Proponents of the optics and photonics institute that Vice President Joe Biden will formally announce during a visit to Rochester Monday have been working for years to achieve this result.
They can be forgiven then, if they sometimes get into the weeds when it comes to explaining what optics and photonics are all about. So here's a quick elevator speech to help.
Optic and photonics technologies drive computer and smartphone displays and are used in virtually every sector including medical research, engineering, aerospace and the automotive industry.
(Watch the great video explainer after the jump.)
With about 100 optics companies in and around Rochester, the city is known as the nation’s capital of all things light.
Back on September 9th, 2012 a gathering of stakeholders from the optics and photonics industry in Rochester said that the region was at risk of 'missing the boat'.
At that time, a new report "Optics and Photonics: Essential Technologies for Our Nation" outlined the argument for a National Photonics Initiative. It found that "Photonics is a key enabling technology with broad applications in numerous sectors of the U.S. economy" but that the dynamics of the industry were not being well tracked by the U.S. Government agencies that do that sort of thing.
Defense contracts will be a cornerstone.
That same document outlined the grand challenges for the new optics and photonics institute announced on Monday.
- Develop a seamless integration of photonics and electronics components, as a mainstream platform for low cost fabrication and packaging of systems on a chip for communications, sensing, medical, energy & defense.
- Develop military platforms capable of wide area surveillance, exquisite object identification, high-bandwidth free-space communication, laser strike, and defense against missiles.
- Develop optical sources & imaging tools, to support an order of magnitude increased resolution in manufacturing.
- Invent technologies for the next factor of 100 cost-effective capacity increases in our optical networks.

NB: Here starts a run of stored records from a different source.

Definition outer_take_snapshot (s : SnapshotSettings) : SM SnapshotResult :=
  read ← need_path (snapshot_read_path s);
  current ← need_path (snapshot_current_path s);
  start ← obs monotonic;
  snapshot_name ← _iso_now;
  result ← _do_request s "snapshot" snapshot_name None;
  now ← obs monotonic;
  if negb (hr_exit_code result =? 0)%Z then
    raise (SnapshotError (u "outer helper snapshot failed (rc=" ++ str_of_Z (hr_exit_code result)
      ++ u "): stderr=" ++ str_repr (strip (hr_stderr result))))
  else
    let outer_path := if hr_snapshot_path result =? [] then path_str (child (parent current) snapshot_name)
                      else hr_snapshot_path result in
    mret {| sr_method := OUTER_TRIGGER; sr_snapshot_path := outer_path;
            sr_read_path := child (parent read) snapshot_name;
            sr_duration_seconds := (now - start)%Q;
            sr_helper_exit_code := Some (hr_exit_code result);
            sr_helper_stdout := hr_stdout result; sr_helper_stderr := hr_stderr result |}.

Definition _list_snapshot_names (read_dir : path) (h : host) : list pystr :=
  match listdir read_dir h with
  | None => []
  | Some entries => order_names entries
  end.

(** The deletion loop of [cleanup_after_backup]. *)
Fixpoint delete_names (s : SnapshotSettings) (outer_dir : path) (names : list pystr)
    (deleted : list pystr) : SM (list pystr) :=
  match names with
  | [] => mret deleted
  | n :: names' =>
      id ← fresh_uuid sv_host set_host;
      result ← _do_request s "cleanup" id (Some n);
      if negb (hr_exit_code result =? 0)%Z then
        raise (SnapshotCleanupError
          (u "outer helper cleanup failed (rc=" ++ str_of_Z (hr_exit_code result)
             ++ u "): stderr=" ++ str_repr (strip (hr_stderr result)))
          deleted (path_str (child outer_dir n)))
      else delete_names s outer_dir names' (deleted ++ [path_str (child outer_dir n)])
  end.

(** The names beyond the newest [max_local]. *)
Definition surplus (max_local : nat) (names : list pystr) : list pystr :=
  take (length names - max_local) names.

Definition outer_cleanup (s : SnapshotSettings) : SM (list pystr) :=
  read ← need_path (snapshot_read_path s);
  current ← need_path (snapshot_current_path s);
  names ← obs (_list_snapshot_names (parent read));
  delete_names s (parent current) (surplus (max_local_snapshots s) names) [].

(** ** direct *)

Definition direct_take_snapshot (s : SnapshotSettings) : SM SnapshotResult :=
  let read_path := default (path_of "/mngr") (snapshot_read_path s) in
  mret {| sr_method := DIRECT; sr_snapshot_path := path_str read_path; sr_read_path := read_path;
          sr_duration_seconds := 0; sr_helper_exit_code := None;
          sr_helper_stdout := []; sr_helper_stderr := [] |}.

(** ** The interface *)

Definition take_snapshot (taker : SnapshotMethod) (s : SnapshotSettings) : SM SnapshotResult :=
  match taker with
  | BTRFS_LOCAL => btrfs_take_snapshot s
  | OUTER_TRIGGER => outer_take_snapshot s
  | DIRECT => direct_take_snapshot s
  end.

Definition cleanup_after_backup (taker : SnapshotMethod) (s : SnapshotSettings) : SM (list pystr) :=
  match taker with
  | BTRFS_LOCAL => btrfs_cleanup s
  | OUTER_TRIGGER => outer_cleanup s
  | DIRECT => mret []
  end.
End takers.

#[global] Arguments delete_snapshot : simpl never.
#[global] Arguments _do_request : simpl never.
#[global] Arguments poll_fuel : simpl never.

(** ** Facts *)

(** Leaves the event log and the loop state alone. *)
Definition quiet `{Host} (s s' : svc) : Prop :=
  sv_log s' = sv_log s ∧ sv_loop s' = sv_loop s.

#[export] Instance quiet_preorder `{Host} : PreOrder quiet.
Proof. split; [by intros s | intros s1 s2 s3 [] []; split; congruence]. Qed.

Section quiet.
Context `{Host} `{HelperLib} `{PyRepr}.

Lemma quiet_sub_run argv env t : stepwise quiet (sub_run sv_host set_host argv env t).
Proof.
  intros s. unfold sub_run.
  destruct (run_cmd argv env t (sv_host s)) as [[[]|p] h]; done.
Qed.

Lemma quiet_os f : stepwise quiet (os_call sv_host set_host f).
Proof. intros s. unfold os_call. by destruct (f (sv_host s)) as [[] h]. Qed.

Lemma quiet_host_step f : stepwise quiet (host_step sv_host set_host f).
Proof. done. Qed.

Lemma quiet_uuid : stepwise quiet (fresh_uuid sv_host set_host).
Proof. intros s. unfold fresh_uuid. by destruct (uuid4 (sv_host s)). Qed.

Lemma quiet_need p : stepwise quiet (need_path p).
Proof. intros s. by destruct p. Qed.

The origins of those recommendations go back to initial research commissioned by the U.S. Congress in 1998 that was released under the banner of " Harnessing Light".
“We have such a concentration of optics in Rochester,” said Michael Naselaris the general manager of Sydor Optics in an Innovation Trail report from October 2010. "So this is like (a) mecca for the U.S. optics community.”
As reported by the Innovation Trail in 2013, optics upstate companies like ITT Exellis have continued to work on high value optics with applications in fields like nuclear testing and alternative energy.